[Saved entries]

-----

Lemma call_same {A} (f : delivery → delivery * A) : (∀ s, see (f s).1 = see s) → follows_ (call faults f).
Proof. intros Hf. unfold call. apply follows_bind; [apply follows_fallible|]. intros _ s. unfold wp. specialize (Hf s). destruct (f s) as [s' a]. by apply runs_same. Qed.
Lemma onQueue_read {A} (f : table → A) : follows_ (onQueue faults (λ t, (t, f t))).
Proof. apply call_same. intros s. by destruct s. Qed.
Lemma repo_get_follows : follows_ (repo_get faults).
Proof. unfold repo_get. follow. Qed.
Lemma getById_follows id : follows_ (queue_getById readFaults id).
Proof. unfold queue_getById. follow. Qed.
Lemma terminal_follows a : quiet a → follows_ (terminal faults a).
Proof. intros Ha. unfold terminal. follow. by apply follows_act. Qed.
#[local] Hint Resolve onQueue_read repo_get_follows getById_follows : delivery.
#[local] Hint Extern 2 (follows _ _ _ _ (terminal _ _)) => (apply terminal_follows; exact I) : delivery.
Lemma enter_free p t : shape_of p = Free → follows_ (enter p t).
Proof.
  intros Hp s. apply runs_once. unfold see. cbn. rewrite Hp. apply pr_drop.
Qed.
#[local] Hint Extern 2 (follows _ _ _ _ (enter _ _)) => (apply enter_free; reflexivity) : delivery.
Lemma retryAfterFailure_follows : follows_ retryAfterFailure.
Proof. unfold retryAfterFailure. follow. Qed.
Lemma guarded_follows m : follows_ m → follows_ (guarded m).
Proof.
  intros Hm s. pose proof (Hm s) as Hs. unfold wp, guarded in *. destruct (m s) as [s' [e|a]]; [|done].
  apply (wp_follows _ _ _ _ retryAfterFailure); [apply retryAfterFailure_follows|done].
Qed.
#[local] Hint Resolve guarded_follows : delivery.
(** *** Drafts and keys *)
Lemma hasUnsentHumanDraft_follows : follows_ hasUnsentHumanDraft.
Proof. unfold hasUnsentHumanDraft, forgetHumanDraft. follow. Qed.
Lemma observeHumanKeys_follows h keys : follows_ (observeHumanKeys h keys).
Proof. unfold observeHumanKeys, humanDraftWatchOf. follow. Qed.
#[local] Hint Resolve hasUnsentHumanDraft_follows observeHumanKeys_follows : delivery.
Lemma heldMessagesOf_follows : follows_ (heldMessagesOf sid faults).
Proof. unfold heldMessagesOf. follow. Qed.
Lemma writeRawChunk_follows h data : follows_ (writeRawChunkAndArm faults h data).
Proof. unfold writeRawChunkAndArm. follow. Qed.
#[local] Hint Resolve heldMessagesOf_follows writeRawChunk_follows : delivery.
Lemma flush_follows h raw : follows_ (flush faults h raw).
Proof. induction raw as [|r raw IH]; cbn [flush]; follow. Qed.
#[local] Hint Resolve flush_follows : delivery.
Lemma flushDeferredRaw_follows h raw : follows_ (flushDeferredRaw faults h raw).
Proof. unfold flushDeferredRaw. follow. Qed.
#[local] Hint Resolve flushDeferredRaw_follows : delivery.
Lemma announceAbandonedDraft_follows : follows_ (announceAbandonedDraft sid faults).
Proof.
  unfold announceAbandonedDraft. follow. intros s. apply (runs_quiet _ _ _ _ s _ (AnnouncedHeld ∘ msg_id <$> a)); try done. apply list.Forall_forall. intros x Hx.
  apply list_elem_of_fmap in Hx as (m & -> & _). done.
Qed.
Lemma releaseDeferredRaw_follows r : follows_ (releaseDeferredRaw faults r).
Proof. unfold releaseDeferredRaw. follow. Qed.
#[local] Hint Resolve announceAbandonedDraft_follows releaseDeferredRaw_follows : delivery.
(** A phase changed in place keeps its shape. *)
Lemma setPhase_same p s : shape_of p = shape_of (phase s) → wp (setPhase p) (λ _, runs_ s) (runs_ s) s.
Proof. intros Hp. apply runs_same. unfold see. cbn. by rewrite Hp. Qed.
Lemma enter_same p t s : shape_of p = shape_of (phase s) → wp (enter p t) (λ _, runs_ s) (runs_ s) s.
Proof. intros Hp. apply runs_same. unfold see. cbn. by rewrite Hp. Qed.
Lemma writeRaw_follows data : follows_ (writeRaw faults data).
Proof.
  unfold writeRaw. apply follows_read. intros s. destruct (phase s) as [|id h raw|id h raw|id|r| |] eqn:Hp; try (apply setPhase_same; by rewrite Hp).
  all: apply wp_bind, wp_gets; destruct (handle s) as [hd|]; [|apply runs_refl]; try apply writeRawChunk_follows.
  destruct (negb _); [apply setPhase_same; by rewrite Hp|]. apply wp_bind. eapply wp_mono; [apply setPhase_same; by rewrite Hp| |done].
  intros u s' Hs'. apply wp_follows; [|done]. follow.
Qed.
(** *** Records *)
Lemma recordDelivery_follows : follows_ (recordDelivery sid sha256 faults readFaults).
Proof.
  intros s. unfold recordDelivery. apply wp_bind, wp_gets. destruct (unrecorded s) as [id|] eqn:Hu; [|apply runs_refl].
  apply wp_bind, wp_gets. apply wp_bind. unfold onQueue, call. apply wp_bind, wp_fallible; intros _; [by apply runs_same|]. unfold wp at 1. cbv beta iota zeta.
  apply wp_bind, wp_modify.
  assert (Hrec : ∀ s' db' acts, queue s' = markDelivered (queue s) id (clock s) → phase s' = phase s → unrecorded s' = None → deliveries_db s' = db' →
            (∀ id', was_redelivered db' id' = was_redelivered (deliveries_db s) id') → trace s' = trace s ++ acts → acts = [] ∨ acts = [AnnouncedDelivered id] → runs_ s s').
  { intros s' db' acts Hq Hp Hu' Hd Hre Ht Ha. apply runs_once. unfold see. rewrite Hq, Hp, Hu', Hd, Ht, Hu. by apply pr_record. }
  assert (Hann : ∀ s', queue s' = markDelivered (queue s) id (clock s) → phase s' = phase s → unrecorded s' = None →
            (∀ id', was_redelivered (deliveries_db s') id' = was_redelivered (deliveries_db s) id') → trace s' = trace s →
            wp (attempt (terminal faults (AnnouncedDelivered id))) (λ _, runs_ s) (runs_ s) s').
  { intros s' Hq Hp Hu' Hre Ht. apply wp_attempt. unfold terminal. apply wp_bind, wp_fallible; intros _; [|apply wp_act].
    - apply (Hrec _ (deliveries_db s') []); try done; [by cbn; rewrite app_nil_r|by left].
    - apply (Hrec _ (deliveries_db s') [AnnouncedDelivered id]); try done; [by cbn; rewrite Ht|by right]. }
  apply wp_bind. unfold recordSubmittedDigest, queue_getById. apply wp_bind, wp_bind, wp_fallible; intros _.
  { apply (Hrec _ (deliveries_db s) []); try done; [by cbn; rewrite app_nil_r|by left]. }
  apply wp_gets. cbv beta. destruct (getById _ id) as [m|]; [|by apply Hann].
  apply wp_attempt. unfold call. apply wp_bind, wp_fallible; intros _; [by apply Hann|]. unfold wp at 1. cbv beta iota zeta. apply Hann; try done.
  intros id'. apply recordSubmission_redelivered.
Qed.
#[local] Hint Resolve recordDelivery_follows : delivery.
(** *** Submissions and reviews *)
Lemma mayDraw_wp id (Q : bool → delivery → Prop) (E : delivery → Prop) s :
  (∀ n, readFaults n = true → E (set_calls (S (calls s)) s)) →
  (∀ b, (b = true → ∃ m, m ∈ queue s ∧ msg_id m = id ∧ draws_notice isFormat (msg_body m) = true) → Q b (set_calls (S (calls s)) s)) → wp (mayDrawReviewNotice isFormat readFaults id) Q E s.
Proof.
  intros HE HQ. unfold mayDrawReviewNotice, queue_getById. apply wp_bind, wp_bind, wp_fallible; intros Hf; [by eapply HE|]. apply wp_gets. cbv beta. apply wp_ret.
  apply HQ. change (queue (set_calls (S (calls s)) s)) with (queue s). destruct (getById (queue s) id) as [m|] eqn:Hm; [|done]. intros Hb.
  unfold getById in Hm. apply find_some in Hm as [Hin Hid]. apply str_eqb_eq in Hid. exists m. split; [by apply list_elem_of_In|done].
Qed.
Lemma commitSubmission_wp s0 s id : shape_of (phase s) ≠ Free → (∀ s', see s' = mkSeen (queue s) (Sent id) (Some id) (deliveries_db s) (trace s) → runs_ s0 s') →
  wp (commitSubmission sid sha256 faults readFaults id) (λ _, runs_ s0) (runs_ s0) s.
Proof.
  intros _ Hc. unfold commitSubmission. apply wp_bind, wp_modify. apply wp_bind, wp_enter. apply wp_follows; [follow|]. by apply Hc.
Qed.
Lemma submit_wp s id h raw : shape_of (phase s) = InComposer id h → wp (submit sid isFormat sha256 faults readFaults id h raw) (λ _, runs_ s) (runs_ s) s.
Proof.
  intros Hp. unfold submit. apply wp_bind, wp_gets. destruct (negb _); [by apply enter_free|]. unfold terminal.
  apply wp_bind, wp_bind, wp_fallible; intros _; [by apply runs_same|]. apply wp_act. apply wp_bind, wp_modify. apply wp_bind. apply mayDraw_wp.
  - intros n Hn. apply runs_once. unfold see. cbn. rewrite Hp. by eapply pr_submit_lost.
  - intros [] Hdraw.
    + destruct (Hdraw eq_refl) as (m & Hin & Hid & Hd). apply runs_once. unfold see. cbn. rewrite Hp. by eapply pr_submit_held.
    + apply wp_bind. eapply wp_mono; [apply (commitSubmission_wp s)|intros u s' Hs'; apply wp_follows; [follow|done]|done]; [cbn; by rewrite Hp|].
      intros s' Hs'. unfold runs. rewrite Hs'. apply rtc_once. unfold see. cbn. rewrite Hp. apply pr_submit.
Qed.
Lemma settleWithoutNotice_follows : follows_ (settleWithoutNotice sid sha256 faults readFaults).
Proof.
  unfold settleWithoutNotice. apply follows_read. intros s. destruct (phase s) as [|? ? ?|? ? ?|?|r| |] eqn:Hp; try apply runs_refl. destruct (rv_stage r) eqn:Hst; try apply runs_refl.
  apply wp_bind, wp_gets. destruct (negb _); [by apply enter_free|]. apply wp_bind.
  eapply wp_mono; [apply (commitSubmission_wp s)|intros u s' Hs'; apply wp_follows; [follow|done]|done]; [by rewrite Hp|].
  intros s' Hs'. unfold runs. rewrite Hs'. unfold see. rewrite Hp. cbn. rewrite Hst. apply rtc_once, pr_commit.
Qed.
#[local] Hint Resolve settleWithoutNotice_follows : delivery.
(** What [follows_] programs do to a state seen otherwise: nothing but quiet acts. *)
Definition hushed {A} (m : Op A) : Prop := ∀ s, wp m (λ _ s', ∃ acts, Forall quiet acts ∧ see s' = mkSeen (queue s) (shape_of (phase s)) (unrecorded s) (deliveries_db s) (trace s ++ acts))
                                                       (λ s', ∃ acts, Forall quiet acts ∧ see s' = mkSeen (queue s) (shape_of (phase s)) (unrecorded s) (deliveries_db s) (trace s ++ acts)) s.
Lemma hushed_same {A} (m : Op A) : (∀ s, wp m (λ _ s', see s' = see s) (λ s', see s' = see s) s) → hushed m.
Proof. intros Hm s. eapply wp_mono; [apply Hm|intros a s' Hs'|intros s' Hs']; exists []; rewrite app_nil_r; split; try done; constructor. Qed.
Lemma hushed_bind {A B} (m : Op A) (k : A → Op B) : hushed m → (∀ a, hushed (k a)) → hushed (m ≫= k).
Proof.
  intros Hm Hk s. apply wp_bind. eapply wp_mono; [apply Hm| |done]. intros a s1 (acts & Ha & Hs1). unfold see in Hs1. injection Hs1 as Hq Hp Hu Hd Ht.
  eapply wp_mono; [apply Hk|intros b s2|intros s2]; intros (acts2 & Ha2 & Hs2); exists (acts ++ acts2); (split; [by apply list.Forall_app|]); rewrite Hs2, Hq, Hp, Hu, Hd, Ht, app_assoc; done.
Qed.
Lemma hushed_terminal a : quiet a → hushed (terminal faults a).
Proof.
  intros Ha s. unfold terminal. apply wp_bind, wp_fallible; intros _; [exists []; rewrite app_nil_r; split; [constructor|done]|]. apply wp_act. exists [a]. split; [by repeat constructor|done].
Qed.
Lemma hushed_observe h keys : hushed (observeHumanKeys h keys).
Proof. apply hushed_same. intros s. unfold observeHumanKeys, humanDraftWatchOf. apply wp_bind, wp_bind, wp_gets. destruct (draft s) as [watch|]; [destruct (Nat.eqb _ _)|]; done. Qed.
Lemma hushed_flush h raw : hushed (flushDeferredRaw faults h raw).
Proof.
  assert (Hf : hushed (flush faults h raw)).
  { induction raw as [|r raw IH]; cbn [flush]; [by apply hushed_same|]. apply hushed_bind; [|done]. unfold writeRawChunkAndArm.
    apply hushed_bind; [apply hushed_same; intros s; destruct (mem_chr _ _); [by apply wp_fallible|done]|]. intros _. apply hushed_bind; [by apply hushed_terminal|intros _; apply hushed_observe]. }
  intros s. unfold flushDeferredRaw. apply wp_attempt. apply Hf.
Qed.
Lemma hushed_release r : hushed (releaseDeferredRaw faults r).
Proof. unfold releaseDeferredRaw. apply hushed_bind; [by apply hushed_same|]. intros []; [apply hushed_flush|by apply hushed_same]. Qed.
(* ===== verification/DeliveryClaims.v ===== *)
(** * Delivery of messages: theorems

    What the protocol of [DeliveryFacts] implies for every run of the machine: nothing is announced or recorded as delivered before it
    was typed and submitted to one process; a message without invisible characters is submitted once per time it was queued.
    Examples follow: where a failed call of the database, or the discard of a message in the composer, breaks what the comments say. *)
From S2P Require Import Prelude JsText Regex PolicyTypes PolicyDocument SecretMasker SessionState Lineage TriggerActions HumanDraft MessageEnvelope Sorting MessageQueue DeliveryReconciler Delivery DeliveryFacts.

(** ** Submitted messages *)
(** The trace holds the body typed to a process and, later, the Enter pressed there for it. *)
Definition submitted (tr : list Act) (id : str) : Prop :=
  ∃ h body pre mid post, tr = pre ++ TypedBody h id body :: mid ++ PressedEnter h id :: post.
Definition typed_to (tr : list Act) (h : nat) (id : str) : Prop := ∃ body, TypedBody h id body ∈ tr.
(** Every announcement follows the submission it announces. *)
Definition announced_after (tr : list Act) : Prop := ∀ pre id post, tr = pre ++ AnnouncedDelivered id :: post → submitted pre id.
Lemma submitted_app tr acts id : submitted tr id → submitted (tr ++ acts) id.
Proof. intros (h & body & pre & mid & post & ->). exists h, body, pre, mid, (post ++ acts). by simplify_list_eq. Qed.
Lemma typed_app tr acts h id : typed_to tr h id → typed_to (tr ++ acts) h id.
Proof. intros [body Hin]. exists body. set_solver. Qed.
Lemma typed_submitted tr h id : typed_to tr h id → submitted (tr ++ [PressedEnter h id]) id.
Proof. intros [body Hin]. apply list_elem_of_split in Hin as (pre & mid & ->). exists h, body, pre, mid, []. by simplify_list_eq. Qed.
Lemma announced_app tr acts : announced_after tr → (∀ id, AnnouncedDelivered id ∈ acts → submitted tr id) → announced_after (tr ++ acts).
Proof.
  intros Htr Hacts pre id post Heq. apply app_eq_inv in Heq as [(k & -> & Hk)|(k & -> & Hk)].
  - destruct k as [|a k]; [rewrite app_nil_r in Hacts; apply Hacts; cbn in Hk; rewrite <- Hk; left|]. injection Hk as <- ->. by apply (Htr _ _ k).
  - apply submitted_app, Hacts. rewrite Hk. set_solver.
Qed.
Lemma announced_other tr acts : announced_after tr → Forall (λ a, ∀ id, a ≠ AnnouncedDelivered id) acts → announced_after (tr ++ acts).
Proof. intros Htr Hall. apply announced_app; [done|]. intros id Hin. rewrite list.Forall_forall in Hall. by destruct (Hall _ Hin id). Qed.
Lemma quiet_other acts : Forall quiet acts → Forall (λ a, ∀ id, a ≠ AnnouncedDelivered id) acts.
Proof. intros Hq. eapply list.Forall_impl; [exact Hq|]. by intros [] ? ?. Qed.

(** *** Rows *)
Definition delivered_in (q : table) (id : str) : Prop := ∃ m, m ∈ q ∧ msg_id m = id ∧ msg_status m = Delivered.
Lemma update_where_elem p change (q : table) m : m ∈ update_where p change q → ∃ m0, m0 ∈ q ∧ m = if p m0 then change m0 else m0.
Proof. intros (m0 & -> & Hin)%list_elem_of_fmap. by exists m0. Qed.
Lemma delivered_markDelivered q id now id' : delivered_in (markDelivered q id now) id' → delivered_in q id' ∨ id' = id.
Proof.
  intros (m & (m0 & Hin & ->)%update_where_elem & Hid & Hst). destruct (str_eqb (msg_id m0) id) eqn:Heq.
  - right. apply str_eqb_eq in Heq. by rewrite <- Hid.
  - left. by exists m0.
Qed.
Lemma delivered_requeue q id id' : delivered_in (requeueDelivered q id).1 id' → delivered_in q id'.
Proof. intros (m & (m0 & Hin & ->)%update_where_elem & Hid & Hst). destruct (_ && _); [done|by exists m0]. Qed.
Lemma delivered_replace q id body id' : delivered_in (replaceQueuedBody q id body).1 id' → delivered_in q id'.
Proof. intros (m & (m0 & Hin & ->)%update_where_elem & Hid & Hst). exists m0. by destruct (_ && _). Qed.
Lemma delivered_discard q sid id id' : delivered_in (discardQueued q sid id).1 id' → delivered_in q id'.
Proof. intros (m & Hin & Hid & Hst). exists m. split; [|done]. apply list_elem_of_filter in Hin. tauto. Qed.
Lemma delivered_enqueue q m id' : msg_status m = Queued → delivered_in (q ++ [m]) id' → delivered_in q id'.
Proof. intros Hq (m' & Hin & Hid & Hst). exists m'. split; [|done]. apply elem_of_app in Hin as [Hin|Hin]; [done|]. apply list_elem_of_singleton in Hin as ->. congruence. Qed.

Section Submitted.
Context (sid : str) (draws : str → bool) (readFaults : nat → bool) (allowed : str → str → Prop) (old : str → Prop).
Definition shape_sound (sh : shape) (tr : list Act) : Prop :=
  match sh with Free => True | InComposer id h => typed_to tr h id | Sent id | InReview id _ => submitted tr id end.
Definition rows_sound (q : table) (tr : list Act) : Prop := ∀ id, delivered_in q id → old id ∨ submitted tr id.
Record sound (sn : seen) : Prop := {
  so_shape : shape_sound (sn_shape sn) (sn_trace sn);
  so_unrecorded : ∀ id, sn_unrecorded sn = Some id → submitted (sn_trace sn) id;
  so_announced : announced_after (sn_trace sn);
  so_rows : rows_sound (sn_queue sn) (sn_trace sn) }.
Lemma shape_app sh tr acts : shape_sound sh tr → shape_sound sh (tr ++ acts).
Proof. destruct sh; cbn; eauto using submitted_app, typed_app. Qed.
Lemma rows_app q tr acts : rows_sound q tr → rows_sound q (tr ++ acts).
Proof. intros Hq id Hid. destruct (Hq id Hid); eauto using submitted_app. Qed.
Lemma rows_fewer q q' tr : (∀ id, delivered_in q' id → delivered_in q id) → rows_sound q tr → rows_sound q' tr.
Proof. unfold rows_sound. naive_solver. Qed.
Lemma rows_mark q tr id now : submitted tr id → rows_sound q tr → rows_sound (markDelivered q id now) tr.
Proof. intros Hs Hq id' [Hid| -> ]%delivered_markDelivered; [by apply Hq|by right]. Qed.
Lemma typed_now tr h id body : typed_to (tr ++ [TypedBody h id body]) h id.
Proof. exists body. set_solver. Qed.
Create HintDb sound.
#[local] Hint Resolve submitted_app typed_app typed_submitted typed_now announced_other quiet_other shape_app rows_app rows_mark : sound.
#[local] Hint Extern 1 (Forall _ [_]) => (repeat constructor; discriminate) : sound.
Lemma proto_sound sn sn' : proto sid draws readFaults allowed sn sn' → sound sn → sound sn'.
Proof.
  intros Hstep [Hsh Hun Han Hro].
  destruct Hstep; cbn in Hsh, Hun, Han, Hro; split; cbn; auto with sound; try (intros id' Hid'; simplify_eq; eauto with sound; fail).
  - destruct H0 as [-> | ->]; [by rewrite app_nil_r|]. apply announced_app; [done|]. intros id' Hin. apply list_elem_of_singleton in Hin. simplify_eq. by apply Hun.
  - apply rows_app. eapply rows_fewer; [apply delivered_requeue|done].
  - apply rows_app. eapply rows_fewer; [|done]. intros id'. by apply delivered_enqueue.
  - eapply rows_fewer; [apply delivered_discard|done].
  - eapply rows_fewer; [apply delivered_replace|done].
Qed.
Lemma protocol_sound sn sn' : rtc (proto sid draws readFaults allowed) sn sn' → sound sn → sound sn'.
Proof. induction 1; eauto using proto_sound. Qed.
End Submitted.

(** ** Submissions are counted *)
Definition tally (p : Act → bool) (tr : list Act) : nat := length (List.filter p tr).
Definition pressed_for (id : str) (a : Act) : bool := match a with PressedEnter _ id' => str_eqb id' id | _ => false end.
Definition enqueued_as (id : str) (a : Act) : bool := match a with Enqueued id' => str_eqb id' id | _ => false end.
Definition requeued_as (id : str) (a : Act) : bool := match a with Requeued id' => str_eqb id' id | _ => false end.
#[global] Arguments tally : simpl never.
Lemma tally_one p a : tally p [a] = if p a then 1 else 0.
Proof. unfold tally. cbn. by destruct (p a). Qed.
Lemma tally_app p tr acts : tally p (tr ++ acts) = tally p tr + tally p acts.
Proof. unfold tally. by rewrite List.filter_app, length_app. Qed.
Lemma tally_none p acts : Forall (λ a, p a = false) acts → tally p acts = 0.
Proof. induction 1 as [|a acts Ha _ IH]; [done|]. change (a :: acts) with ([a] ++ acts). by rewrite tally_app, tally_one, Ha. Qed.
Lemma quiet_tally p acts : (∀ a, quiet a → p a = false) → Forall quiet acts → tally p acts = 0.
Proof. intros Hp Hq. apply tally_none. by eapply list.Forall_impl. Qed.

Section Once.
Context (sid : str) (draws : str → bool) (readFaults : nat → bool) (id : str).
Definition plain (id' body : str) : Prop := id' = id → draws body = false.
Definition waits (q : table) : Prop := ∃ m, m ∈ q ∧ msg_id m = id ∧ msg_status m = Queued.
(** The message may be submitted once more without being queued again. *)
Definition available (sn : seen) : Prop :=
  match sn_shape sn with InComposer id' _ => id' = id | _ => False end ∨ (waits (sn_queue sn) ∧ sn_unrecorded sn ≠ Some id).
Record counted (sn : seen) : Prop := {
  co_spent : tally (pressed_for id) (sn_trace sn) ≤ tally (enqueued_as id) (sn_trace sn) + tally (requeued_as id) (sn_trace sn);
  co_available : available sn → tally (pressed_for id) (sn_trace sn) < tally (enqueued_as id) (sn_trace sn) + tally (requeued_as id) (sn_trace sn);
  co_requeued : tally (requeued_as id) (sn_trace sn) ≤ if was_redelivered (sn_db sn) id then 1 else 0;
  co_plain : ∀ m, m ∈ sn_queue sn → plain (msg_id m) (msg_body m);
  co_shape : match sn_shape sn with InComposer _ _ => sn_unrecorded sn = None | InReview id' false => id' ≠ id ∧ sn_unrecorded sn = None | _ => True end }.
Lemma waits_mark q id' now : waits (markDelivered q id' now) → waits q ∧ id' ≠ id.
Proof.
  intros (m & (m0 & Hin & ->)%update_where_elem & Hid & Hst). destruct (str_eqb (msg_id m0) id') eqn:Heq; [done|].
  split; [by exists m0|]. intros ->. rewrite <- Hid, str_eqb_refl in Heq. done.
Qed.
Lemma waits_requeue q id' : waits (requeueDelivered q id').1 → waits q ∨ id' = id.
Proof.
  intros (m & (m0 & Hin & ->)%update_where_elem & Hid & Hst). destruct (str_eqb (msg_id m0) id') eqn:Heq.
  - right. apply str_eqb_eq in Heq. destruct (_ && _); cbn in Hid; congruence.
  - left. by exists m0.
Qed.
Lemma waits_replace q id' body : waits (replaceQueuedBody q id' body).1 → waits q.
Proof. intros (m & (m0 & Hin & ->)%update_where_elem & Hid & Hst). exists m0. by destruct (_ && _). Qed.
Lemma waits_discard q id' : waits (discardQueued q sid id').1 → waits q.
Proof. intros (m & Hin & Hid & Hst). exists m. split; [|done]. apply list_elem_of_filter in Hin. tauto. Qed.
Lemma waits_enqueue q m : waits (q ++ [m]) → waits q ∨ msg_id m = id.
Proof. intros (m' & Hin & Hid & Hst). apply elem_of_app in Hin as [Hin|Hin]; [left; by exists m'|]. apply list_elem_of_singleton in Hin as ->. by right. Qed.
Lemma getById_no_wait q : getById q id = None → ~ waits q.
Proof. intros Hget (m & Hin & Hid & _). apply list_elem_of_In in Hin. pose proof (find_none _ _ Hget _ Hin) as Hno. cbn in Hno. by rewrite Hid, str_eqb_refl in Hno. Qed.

-----

> Task goal:
Please write out, exactly as they appear above, only the lines in the stretch from the line with "(∀ n, readFaults" through the line with "by eapply pr_submit_held.".

> Your response:
  (∀ n, readFaults n = true → E (set_calls (S (calls s)) s)) →
  (∀ b, (b = true → ∃ m, m ∈ queue s ∧ msg_id m = id ∧ draws_notice isFormat (msg_body m) = true) → Q b (set_calls (S (calls s)) s)) → wp (mayDrawReviewNotice isFormat readFaults id) Q E s.
Proof.
  intros HE HQ. unfold mayDrawReviewNotice, queue_getById. apply wp_bind, wp_bind, wp_fallible; intros Hf; [by eapply HE|]. apply wp_gets. cbv beta. apply wp_ret.
  apply HQ. change (queue (set_calls (S (calls s)) s)) with (queue s). destruct (getById (queue s) id) as [m|] eqn:Hm; [|done]. intros Hb.
  unfold getById in Hm. apply find_some in Hm as [Hin Hid]. apply str_eqb_eq in Hid. exists m. split; [by apply list_elem_of_In|done].
Qed.
Lemma commitSubmission_wp s0 s id : shape_of (phase s) ≠ Free → (∀ s', see s' = mkSeen (queue s) (Sent id) (Some id) (deliveries_db s) (trace s) → runs_ s0 s') →
  wp (commitSubmission sid sha256 faults readFaults id) (λ _, runs_ s0) (runs_ s0) s.
Proof.
  intros _ Hc. unfold commitSubmission. apply wp_bind, wp_modify. apply wp_bind, wp_enter. apply wp_follows; [follow|]. by apply Hc.
Qed.
Lemma submit_wp s id h raw : shape_of (phase s) = InComposer id h → wp (submit sid isFormat sha256 faults readFaults id h raw) (λ _, runs_ s) (runs_ s) s.
Proof.
  intros Hp. unfold submit. apply wp_bind, wp_gets. destruct (negb _); [by apply enter_free|]. unfold terminal.
  apply wp_bind, wp_bind, wp_fallible; intros _; [by apply runs_same|]. apply wp_act. apply wp_bind, wp_modify. apply wp_bind. apply mayDraw_wp.
  - intros n Hn. apply runs_once. unfold see. cbn. rewrite Hp. by eapply pr_submit_lost.
  - intros [] Hdraw.
    + destruct (Hdraw eq_refl) as (m & Hin & Hid & Hd). apply runs_once. unfold see. cbn. rewrite Hp. by eapply pr_submit_held.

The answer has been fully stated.